In its third season, GLOW finds itself in a rut. The show-within-a-show, Gorgeous Ladies of Wrestling, has relocated to Las Vegas to do a stint as a floor show at the fictional Fan-Tan Casino. Rooted in one place and doing the same show every night becomes tedious, and it forces everyone to question what it would take to get out of their own unique rut. GLOW is preoccupied with stagnation and restlessness, and the audacity to want more even as comfort and protection are being offered. This show has never been better, offering its funniest and most heartfelt season yet, all while doing its best by its large ensemble.

The heart of GLOW remains Debbie (Betty Gilpin) and Ruth (Alison Brie), who finally seem to be repairing their relationship. GLOW rebalances its ensemble this season by moving Sam (Marc Maron) into the backseat—Sam disappears for the middle portion of the season and it’s the right decision; as great as Maron is, last season Sam threatened to take over the narrative, and this season feels more even with its focus squarely on Debbie and Ruth. GLOW has an amazing ensemble, and everyone gets the spotlight at one moment or another, including Sam, who has a solid storyline. But the show tacitly acknowledges he’s not the star—Sam’s screenplay leaves Sheila (Gayle Rankin) asking the sort of questions that suggest Sam isn’t as interesting as he thinks he is. Most critical to this season is Sam’s love for Ruth. Once acknowledged, Sam forces Ruth to consider what she really wants. That feeds directly into her ennui as she grows bored with GLOW and frustrated by her long-distance relationship with Russell (Victor Quinaz). 

As Ruth flounders, Debbie seems to be moving forward, only to keep running into brick walls. She got a producing credit on GLOW, but her attempts to actually produce are not taken seriously. She meets a pretty okay rich guy, “Tex” (Toby Huss), who represents a more settled and secured life. For Debbie, who wants out of the actress rat race, Tex is the perfect escape hatch. She would be more than comfortable, no longer have to suffer the whims and indignities of chauvinist show businessmen, and get to be the partner of a rising powerhouse in the media. But Tex is not quite as progressive as he seems, and Debbie hits another brick wall.

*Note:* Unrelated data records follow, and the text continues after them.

(** ** C5: reads past the end of the buffer *)

(** C5 (amended): the decoder has no Truncated error, and a read whose
    layout extends past the end of the buffer does this.  [decodeBool], and
    [decodeUint] for a width up to 64, throw the out-of-range error of the
    Buffer API; [decodeInt] throws the syntax error of BigInt when no byte
    of the word lies inside the buffer.  Every other read is computed from
    the bytes of the declared range that lie inside the buffer, as if the
    range ended there: [decodeAddress], [decodeFixedBytes] and the payload
    of [decodeBytesAt] return the shorter value; [decodeUint] for a width
    above 64, and [decodeInt] on a partial word, take the number [raw] that
    the remaining bytes hold, below 2^248, and throw exactly when it fails
    their own range check for the width, so an offset or length word
    ([decodeUint] at 256 bits) never fails. *)
Theorem reads_past_the_end (buffer : Buffer) (offset : Z) :
  0 <= offset ->
  (buflen buffer < offset + 32 ->
     let raw := beValue (skipn (Z.to_nat offset) buffer) in
     decodeBool buffer offset = Err ERR_OUT_OF_RANGE
     /\ (forall bits, bits <= 64 -> decodeUint buffer offset bits = Err ERR_OUT_OF_RANGE)
     /\ 0 <= raw < 2 ^ 248
     /\ (forall bits, 64 < bits ->
           behaves (decodeUint buffer offset bits)
             (if 2 ^ bits <=? raw then Throws (ValueTooLarge bits raw)
              else Returns (str (decimal raw)) (offset + 32)))
     /\ (forall bits, buflen buffer <= offset ->
           decodeInt buffer offset bits = Err (SyntaxError "0x"))
     /\ (forall bits, offset < buflen buffer ->
           let v := if raw >=? 2 ^ (bits - 1) then raw - 2 ^ bits else raw in
           behaves (decodeInt buffer offset bits)
             (if (v <? - 2 ^ (bits - 1)) || (v >? 2 ^ (bits - 1) - 1)
              then Throws (ValueOutOfRange bits v)
              else Returns (str (decimal v)) (offset + 32)))
     /\ behaves (decodeAddress buffer offset)
          (Returns (str ("0x" ++ toString_hex (skipn (Z.to_nat (offset + 12)) buffer)))
             (offset + 32))
     /\ (List.length (skipn (Z.to_nat (offset + 12)) buffer) < 20)%nat)
  /\ (forall size, 0 < size -> buflen buffer < offset + size ->
        behaves (decodeFixedBytes buffer offset size)
          (Returns (str ("0x" ++ toString_hex (skipn (Z.to_nat offset) buffer)))
             (offset + 32))
        /\ Z.of_nat (List.length (skipn (Z.to_nat offset) buffer)) < size)
  /\ (forall len, offset + 32 <= buflen buffer ->
        beValue (wordAt buffer offset) = len -> buflen buffer < offset + 32 + len ->
        behaves (decodeBytesAt buffer offset)
          (Returns (str ("0x" ++ toString_hex (skipn (Z.to_nat (offset + 32)) buffer)))
             (offset + 32 + (len + 31) / 32 * 32))
        /\ Z.of_nat (List.length (skipn (Z.to_nat (offset + 32)) buffer)) < len).
Proof.
  intros H0. split; [intros Hend | split; [intros size Hs Hend | intros len Hin Hlen Hend]].
  - assert (Hword : wordAt buffer offset = skipn (Z.to_nat offset) buffer)
      by (unfold wordAt; apply buf_slice_to_end; lia).
    assert (Hraw : 0 <= beValue (skipn (Z.to_nat offset) buffer) < 2 ^ 248).
    { pose proof (beValue_bounds (skipn (Z.to_nat offset) buffer)) as B.
      assert (P : 256 ^ Z.of_nat (List.length (skipn (Z.to_nat offset) buffer))
                  <= 256 ^ 31)
        by (apply Z.pow_le_mono_r; [lia | rewrite length_skipn; unfold buflen in *; lia]).
      change (256 ^ 31) with (2 ^ 248) in P. lia. }
    cbv zeta.
    split; [| split; [| split; [exact Hraw | split; [| split; [| split; [| split]]]]]].
    + unfold decodeBool, readUInt8. cbn [nadd].
      rewrite (buf_at_past_end buffer (offset + 31)) by lia. reflexivity.
    + intros bits Hb. unfold decodeUint. cbn [nadd].
      destruct (Z.leb_spec bits 64); [| lia].
      destruct (readUInt32BE buffer (offset + 24)) as [high | e] eqn:Eh.
      * cbn [bind]. rewrite (readUInt32BE_past_end buffer (offset + 28)) by lia. reflexivity.
      * rewrite (readUInt32BE_error _ _ _ Eh). reflexivity.
    + intros bits Hb. rewrite decodeUint_general_path by assumption.
      cbv zeta. rewrite Hword.
      destruct (2 ^ bits <=? _); cbn [behaves]; [reflexivity |].
      eexists. split; [reflexivity | intros _; reflexivity].
    + intros bits Hout. unfold decodeInt. cbn [nadd].
      fold (wordAt buffer offset). rewrite Hword, skipn_all2 by (unfold buflen in Hout; lia).
      reflexivity.
    + intros bits Hin.
      assert (Hlen : (0 < List.length (wordAt buffer offset))%nat)
        by (rewrite Hword, length_skipn; unfold buflen in *; lia).
      rewrite decodeInt_spec by (destruct (wordAt buffer offset); [cbn in Hlen; lia | discriminate]).
      cbv zeta. rewrite Hword.
      destruct (_ || _); cbn [behaves]; [reflexivity |].
      eexists. split; [reflexivity | intros _; reflexivity].
    + unfold decodeAddress. cbn [nadd behaves].
      rewrite buf_slice_to_end by lia.
      eexists. split; [reflexivity | intros _; reflexivity].
    + unfold buflen in Hend. rewrite length_skipn. lia.
  - split.
    + unfold decodeFixedBytes. cbn [nadd behaves].
      rewrite buf_slice_to_end by lia.
      eexists. split; [reflexivity | intros _; reflexivity].
    + unfold buflen in Hend. rewrite length_skipn. lia.
  - split.
    + unfold decodeBytesAt.
      rewrite decodeUint_256 by (apply length_wordAt; assumption).
      cbn [bind]. rewrite Number_decimal. cbn [nadd ceil32 behaves].
      rewrite Hlen.
      rewrite buf_slice_to_end by lia.
      eexists. split; [reflexivity | intros _; reflexivity].
    + unfold buflen in Hend, Hin. rewrite length_skipn. lia.
Qed.
(** * AutoAgentHire: the application orchestration engine

    A shallow embedding of the scoring engine
    ([app/services/matcher.py]), the bounded submission loop
    ([automation/linkedin_bot.py]) and the orchestrator with its
    in-memory ledger ([app/services/auto_apply.py]), followed by the
    properties of the specification that were checked against them.
    Job discovery ([app/services/job_scraper.py]), the matching endpoint
    ([app/routes/jobs.py]), cover-letter validation
    ([app/services/cover_letter_generator.py]) and the embeddings cache
    ([app/utils/vectorstore.py]) are embedded as well, with properties
    read off their code.

    Conventions of the embedding.
    - Python [float] values are rationals ([Q]): comparisons and the
      weighted sum are exact, rounding of binary floating point is not
      modelled.  Python [int] values are [Z].
    - Wall-clock instants are seconds ([Z]); the calendar date of an
      instant is its day number.
    - A helper that wraps its body in [try/except Exception] and returns a
      fallback is a total function returning that fallback.
    - Collaborators outside the engine (embedding provider, judge, browser
      driver, discovery) are fields of a record or inputs of the function
      that calls them. *)

From stdpp Require Import gmap strings list fin_maps pretty.
From Stdlib Require Import QArith Qround Lqa Sorted.

Local Open Scope Z_scope.

(** ** Python built-ins used by the services *)

(** [a < b] on floats. *)
Definition Qlt_bool (a b : Q) : bool := negb (Qle_bool b a).

(** [min(a, b)]: the first argument unless the second is strictly smaller. *)
Definition py_min (a b : Q) : Q := if Qlt_bool b a then b else a.

(** [max(a, b)]: the first argument unless the second is strictly larger. *)
Definition py_max (a b : Q) : Q := if Qlt_bool a b then b else a.

(** Truth value of a float: every value but zero. *)
Definition float_truthy (x : Q) : bool := negb (Qeq_bool x 0).

(** Truth value of an optional float ([None] is false). *)
Definition opt_float_truthy (x : option Q) : bool :=
  match x with
  | Some q => float_truthy q
  | None => false
  end.

(** [x or d] for a float [x]. *)
Definition float_or (x d : Q) : Q := if float_truthy x then x else d.

(** [x or d] for an optional float [x]. *)
Definition opt_float_or (x : option Q) (d : Q) : Q :=
  match x with
  | Some q => float_or q d
  | None => d
  end.

(** [x or d] for an int [x]. *)
Definition int_or (x d : Z) : Z := if Z.eqb x 0 then d else x.

(** Truth value of a string: every string but the empty one. *)
Definition str_truthy (s : string) : bool :=
  match s with
  | EmptyString => false
  | String _ _ => true
  end.

(** [l[:n]]: the first [n] items for [n >= 0]; for a negative [n] all but
    the last [-n] items. *)
Definition py_slice_to {A : Type} (n : Z) (l : list A) : list A :=
  if Z.leb 0 n then take (Z.to_nat n) l
  else take (Z.to_nat (Z.of_nat (length l) + n)) l.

This is something GLOW does exceedingly well this season: every character is drawn with nuance and shading. Tex is surprisingly empathetic toward the LGBTQ community, and supportive of Debbie’s efforts in producing a benefit cabaret show. But when Debbie tries to act as his partner, and not just his girlfriend, he refuses her. Turns out, he’s still a bit of a chauvinist. GLOW makes the point repeatedly that people can surprise you with their compassion and understanding, only to still have blindspots. Most of the supporting cast are involved in storylines that play with understanding and blindspots, and it is effective every time. The monologue Jenny (Ellen Wong) delivers to Melrose (Jackie Tohn) is particularly poignant, contrasting their refugee experiences and revealing Mel’s blindspot regarding her own racism.

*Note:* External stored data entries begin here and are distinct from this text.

(** * Video-analytics dashboard: the client-side synchronisation core

    A shallow embedding of the React front end
    ([frontend/src/App.js], [components/Dashboard.js],
    [components/SystemStats.js], and [getObjectCounts] of
    [components/DetectionFeed.js]) and the properties its specification
    states about it.

    - [JS]: the JavaScript values the components handle (whatever
      [JSON.parse] and [response.json()] return), truthiness, property
      reads, and the few operators the source applies to them.
    - [Dashboard], [SystemStats], [getObjectCounts]: the components, as
      functions from props to the element tree they return.
    - [App]: the five [useState] cells, the two effects, the WebSocket
      callbacks and the fetch continuations, as transitions of a world
      that also holds the browser side (timer, socket, requests in
      flight, console).  A cell of that world holds what its setter was
      last called with.
    - [component], [deliver], [session]: what React makes of these
      transitions: a render error takes the component down, and a
      component that is gone ignores its setters. *)

From Stdlib Require Import ZArith NArith Ascii.
From stdpp Require Import base strings gmap list pretty sorting.

Local Open Scope Z_scope.

(** ** JavaScript values *)

Module JS.

(** Numbers on these interfaces are counters and queue depths: they are
    modelled as integers, on which [>], [===], truthiness, [+ 1] and the
    conversion to a property key agree with IEEE doubles below 2^53.  A
    quotient is never computed: it is kept as a formal dividend/divisor
    pair (see [ToFixed]).  Strings are byte strings, so [length] counts
    bytes (UTF-16 units in the source; the same on ASCII, and zero for
    the same strings).  [VBuiltin k] is the member [k] that every plain
    object inherits from [Object.prototype]. *)
#[warnings="-register-all"] Inductive jsval :=
| VUndefined
| VNull
| VBool (b : bool)
| VNum (n : Z)
| VStr (s : string)
| VArr (xs : list jsval)
| VObj (props : gmap string jsval)
| VBuiltin (name : string).

Inductive exn := TypeError | SyntaxError.

(** Outcome of evaluating an expression: a value, a thrown exception, or
    [Unmodelled] when the source would apply a coercion this embedding
    does not cover (ToNumber of a string, ToPrimitive of an array or of
    an object). *)
Inductive res (A : Type) :=
| Ok (a : A)
| Throw (e : exn)
| Unmodelled.
Arguments Ok {A} a.
Arguments Throw {A} e.
Arguments Unmodelled {A}.

Definition res_bind {A B} (f : A → res B) (m : res A) : res B :=
  match m with
  | Ok a => f a
  | Throw e => Throw e
  | Unmodelled => Unmodelled
  end.

#[export] Instance res_ret : MRet res := @Ok.
#[export] Instance res_mbind : MBind res := @res_bind.
#[export] Instance res_fmap : FMap res :=
  λ A B f m, res_bind (λ a, Ok (f a)) m.

Fixpoint mapM {A B} (f : A → res B) (l : list A) : res (list B) :=
  match l with
  | [] => Ok []
  | x :: l' => y ← f x; ys ← mapM f l'; Ok (y :: ys)
  end.

(** ToBoolean. *)
Definition truthy (v : jsval) : bool :=
  match v with
  | VUndefined | VNull => false
  | VBool b => b
  | VNum n => negb (n =? 0)
  | VStr s => negb (String.eqb s "")
  | VArr _ | VObj _ | VBuiltin _ => true
  end.

Definition nullish (v : jsval) : bool :=
  match v with
  | VUndefined | VNull => true
  | _ => false
  end.

(** The property names of [Object.prototype] (ECMAScript, with the
    Annex B accessors every browser ships). *)
Definition object_prototype : list string :=
  [ "constructor"; "hasOwnProperty"; "isPrototypeOf";
    "propertyIsEnumerable"; "toLocaleString"; "toString"; "valueOf";
    "__defineGetter__"; "__defineSetter__"; "__lookupGetter__";
    "__lookupSetter__"; "__proto__" ].

Definition inherited (k : string) : jsval :=
  if bool_decide (k ∈ object_prototype) then VBuiltin k else VUndefined.
Lemma deadline_in_phase1_witness :
  phase1 world_timeout = NetDeadline /\
  (probe world_timeout "u").1 = Normal (mkProbeResult DOWN None "timeout") /\
  fetches (probe world_timeout "u").2
    = [mkFetchCall "u" ModeDefault false; mkFetchCall "u" ModeNoCors true] /\
  requests (probe world_timeout "u").2 = 1 /\
  now (probe world_timeout "u").2 = (start world_timeout + d1 world_timeout)%Q.
Proof.
  split; [reflexivity|]. apply (deadline_in_phase1 world_timeout "u"). reflexivity.
Defined.

(** C4: in every world the probe completes normally with a result, never by
    throwing, and each failure is told by the result: a readable non-ok
    status is DOWN with the status code as note, an opaque response is
    UP_OPAQUE or SLOW with note "CORS blocked details", a fired deadline is
    DOWN "timeout", two rejected requests are DOWN "unreachable". *)
Theorem checkTarget_never_throws (w : World) (url : string) :
  exists r : ProbeResult,
    (probe w url).1 = Normal r /\
    (status r = UP \/ status r = UP_OPAQUE \/ status r = SLOW \/ status r = DOWN) /\
    (readable_failure w ->
       status r = DOWN /\ exists code : N, note r = http_note code) /\
    (visibility_restricted w ->
       (status r = UP_OPAQUE \/ status r = SLOW) /\ note r = "CORS blocked details") /\
    (deadline_fired w -> status r = DOWN /\ note r = "timeout") /\
    (unreachable w -> status r = DOWN /\ note r = "unreachable").
Proof.
  destruct (probe_outcome w url) as (r & Hr & Ho). exists r. split; [exact Hr|].
  clear Hr. unfold visibility_restricted, unreachable.
  destruct Ho as [r1 H1 Hok|r1 H1 Hok|e r2 H1 H2 Hty|e r2 H1 H2 Hty|H1|e H1 H2|e H1 H2|e e2 H1 H2 Hne];
    world_facts; simpl.
  - destruct (slow_or_fast_or_slow UP (elapsed1 w)) as [-> | ->];
      (split; [tauto|]); (split; [intros ?; congruence | tauto]).
  - split; [tauto|]. split; [|tauto]. intros _. split; [reflexivity | by eexists].
  - destruct (slow_or_fast_or_slow UP_OPAQUE (elapsed2 w)) as [-> | ->];
      (split; [tauto|]); (split; [tauto|]); (split; [|split; [discriminate | tauto]]);
      intros _; (split; [tauto | reflexivity]).
  - destruct (slow_or_fast_or_slow UP (elapsed2 w)) as [-> | ->];
      (split; [tauto|]); (split; [tauto|]);
      (split; [intros ?; congruence | split; [discriminate | tauto]]).
  - split; [tauto|]. split; [tauto|]. split; [tauto|]. split; [done | tauto].
  - split; [tauto|]. split; [tauto|]. split; [tauto|]. split; [done | tauto].
  - split; [tauto|]. split; [tauto|]. split; [tauto|].
    split; [intros Habs; discriminate Habs|]. intros Hne. by destruct Hne.
  - split; [tauto|]. split; [tauto|]. split; [tauto|].
    split; [intros Habs; discriminate Habs | done].
Qed.

(** C9: when the first request is rejected and the no-cors retry resolves
    with a response that is not opaque, the result has note "OK" and is UP
    within 1200 ms and SLOW beyond, whatever [ok] and [status] the response
    carries; it is never DOWN. *)
Theorem fallback_ignores_status (w : World) (url : string) (e : JsValue) (r2 : Response) :
  phase1 w = NetReject e -> phase2 w = NetResolve r2 -> res_type r2 <> Opaque ->
  exists r : ProbeResult,
    (probe w url).1 = Normal r /\ note r = "OK" /\ status r <> DOWN /\
    ((total_time w <= 1200)%Q -> status r = UP) /\
    ((1200 < total_time w)%Q -> status r = SLOW).
Proof.
  intros H1 H2 Hty. rewrite (probe_fallback_resolved w url e r2 H1 H2).
  rewrite bool_decide_eq_false_2 by exact Hty.
  eexists. split; [reflexivity|]. simpl. split; [reflexivity|].
  destruct (threshold_split UP (elapsed2 w) (total_time w)) as (Hle & Hgt).
  { unfold total_time. rewrite H1. apply elapsed2_eq. }
  split; [|split; assumption].
  destruct (slow_or_fast_or_slow UP (elapsed2 w)) as [-> | ->]; discriminate.
Qed.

GLOW’s solution to the nasty stereotypes of some of the wrestling characters is pretty brilliant. In one episode, Tammé (Kia Stevens), too injured to wrestle, suggests switching roles so that she can stay out of the ring for a night. The other ladies quickly latch on, and just by switching roles, the real ugliness of the stereotypes is revealed and they make some permanent adjustments. Another brilliant contrast is how GLOW sets up Arthie’s coming out against Bash’s continued repression. Arthie (Sunita Mani) knows she loves Yolanda (Shakira Barrera), but she struggles to define her own sexuality. Ultimately, though, despite seeing firsthand how vitriolic the hatred truly is toward the LGBTQ community, Arthie comes out, proud and “ready to fight”. Bash (Chris Lowell), on the other hand, is still denying himself. His marriage to Rhonda (Kate Nash) isn’t a total catastrophe, but his unhappiness is infectious and inching toward self-destructive. If Netflix’s brutal algorithm results in GLOW’s cancellation, Bash’s unresolved storyline will be one of its greatest casualties.

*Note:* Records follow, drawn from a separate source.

(** * Memory-Cards-game: the game state machine and the AI move engine

    A shallow embedding of
      - src/types/game.types.ts      (the data model),
      - src/utils/cardUtils.ts       (deck generation, match evaluation),
      - src/utils/gameLogic.ts       (the state machine; the file that
                                      useGameLogic.ts imports under this name),
      - src/hooks/useGameLogic.ts    (the mismatch-reset mappings, the AI turn guard),
      - src/utils/aiLogic.ts         (AIPlayer.makeMove and what it calls),
    followed by the properties of the specification that concern them.

    Conventions of the embedding.
      - A JavaScript array is a [list]; [a[i]] is a lookup returning [option]
        ([None] is [undefined]).
      - A [number] used as an index is a [Z]; an index that may be
        [undefined] is an [option Z].
      - [Math.random()] is a draw from an explicit stream of rationals of
        [0,1); arithmetic on them is exact.
      - [Date.now()] is an explicit argument.
      - A thrown [TypeError] is the result [None] of an [option]-valued
        function.
      - [console.log] and friends are dropped. *)

From Stdlib Require Import ZArith NArith QArith Qround List Bool String Ascii Lia Permutation.
From Stdlib Require Import DecimalString DecimalNat Sorted.
From stdpp Require Import base decidable option list.

Import ListNotations.
Local Open Scope string_scope.
Local Open Scope list_scope.
Local Open Scope nat_scope.

(* ===================================================================== *)
(** ** JavaScript helpers *)
(* ===================================================================== *)

(** Truthiness of a string: only the empty string is falsy. *)
Definition truthy (s : string) : bool := negb (String.eqb s "").

(** [a[i]] for an integer index. *)
Definition at_index {A : Type} (a : list A) (i : Z) : option A :=
  if (i <? 0)%Z then None else a !! Z.to_nat i.

(** [a[i]] for an index that may be [undefined]. *)
Definition at_index_opt {A : Type} (a : list A) (i : option Z) : option A :=
  match i with
  | Some z => at_index a z
  | None => None
  end.

(** [a.findIndex(p)], with [-1] when no element satisfies [p]. *)
Fixpoint findIndex_from {A : Type} (p : A -> bool) (a : list A) (k : Z) : Z :=
  match a with
  | [] => (-1)%Z
  | x :: a' => if p x then k else findIndex_from p a' (k + 1)%Z
  end.

Definition findIndex {A : Type} (p : A -> bool) (a : list A) : Z :=
  findIndex_from p a 0%Z.

(** [a.slice(-n)] for a positive [n]: the last [n] elements ([a.slice(-0)]
    is the whole array). *)
Definition slice_last {A : Type} (n : nat) (a : list A) : list A :=
  if Nat.eqb n 0 then a else skipn (length a - n) a.

(** [[a[i], a[j]] = [a[j], a[i]]] for indices within the array. *)
Definition swap {A : Type} (a : list A) (i j : nat) : list A :=
  match a !! i, a !! j with
  | Some x, Some y => <[i := y]> (<[j := x]> a)
  | _, _ => a
  end.

(** The decimal numeral of a natural number, as template strings print it. *)
Definition decimal (n : nat) : string := NilEmpty.string_of_uint (Nat.to_uint n).
Definition unknown_datasource_exception_handler (request : Request) (exc : Exc)
  : M Response :=
  logger_error "Unknown data source error"
    [("path", JStr (url_path request)); ("error", JStr (exc_str exc))];;
  mret (JSONResponse 400
          (JDict [("error", JStr "Unknown data source");
                  ("type", JStr "unknown_data_source_error");
                  ("detail", JStr (exc_str exc))])).

Definition general_exception_handler (request : Request) (exc : Exc)
  : M Response :=
  logger_exception "Unhandled exception"
    [("path", JStr (url_path request)); ("error", JStr (exc_str exc))];;
  mret (JSONResponse 500
          (JDict [("error", JStr "Internal server error");
                  ("type", JStr "server_error");
                  ("detail",
                   JStr (if app_debug then exc_str exc
                         else "An unexpected error occurred"))])).

End register_error_handlers.

(** [register_error_handlers(app)]: each [@app.exception_handler(cls)]
    stores its function under [cls], in the order of the file. *)
Definition register_error_handlers (app : FastAPI) : FastAPI :=
  {| debug := debug app;
     exception_handlers :=
       <[Exception := general_exception_handler (debug app)]>
       (<[UnknownDataSourceError := unknown_datasource_exception_handler]>
       (<[QueryBuildError := query_build_exception_handler]>
       (<[TrinoQueryError := trino_query_exception_handler]>
       (<[IllegalArgumentException := spark_argument_exception_handler]>
       (<[AnalysisException := spark_analysis_exception_handler]>
       (<[PostgresError := postgres_exception_handler]>
       (<[DatabaseConnectionError := db_connection_exception_handler]>
       (<[RequestValidationError := validation_exception_handler]>
       (<[StarletteHTTPException := http_exception_handler]>
          (exception_handlers app)))))))))) |}.

(** The nine classes with a handler of their own, in the order of the
    file. *)
Definition specific_classes : list ExcClass :=
  [StarletteHTTPException; RequestValidationError; DatabaseConnectionError;
   PostgresError; AnalysisException; IllegalArgumentException;
   TrinoQueryError; QueryBuildError; UnknownDataSourceError].


(** A failure of exactly class [cls]: a direct subclass of [Exception]. *)
Definition failure_of (cls : ExcClass) (message : string) : Exc :=
  {| exc_classes := [cls]; exc_str := message; exc_status_code := 500;
     exc_detail := JStr message; exc_errors := [] |}.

Every single element of GLOW season three is so good, it’s impossible to do justice to each individual facet of its excellence. It’s in the running for “best show on television”, and it is definitely one of the best shows you’re not watching. It’s funny, it’s moving, and it has a bottomless well of empathy for its characters. It’s a comedy about a cheesy wrestling show that is also a drama about women making their way in an actively hostile world. GLOW reminds me of The Marvelous Mrs. Maisel, with its detailed period setting, showbusiness setting, and story about pioneering women trying to succeed in a “man’s job”. But unlike Maisel, GLOW actually wrangles with how hard it is to be a pioneer. This show does not shy away from the indignities and slights dealt, repeatedly, to Debbie and Ruth. But they never stop trying to get ahead on their own terms, and GLOW finds grace in their effort.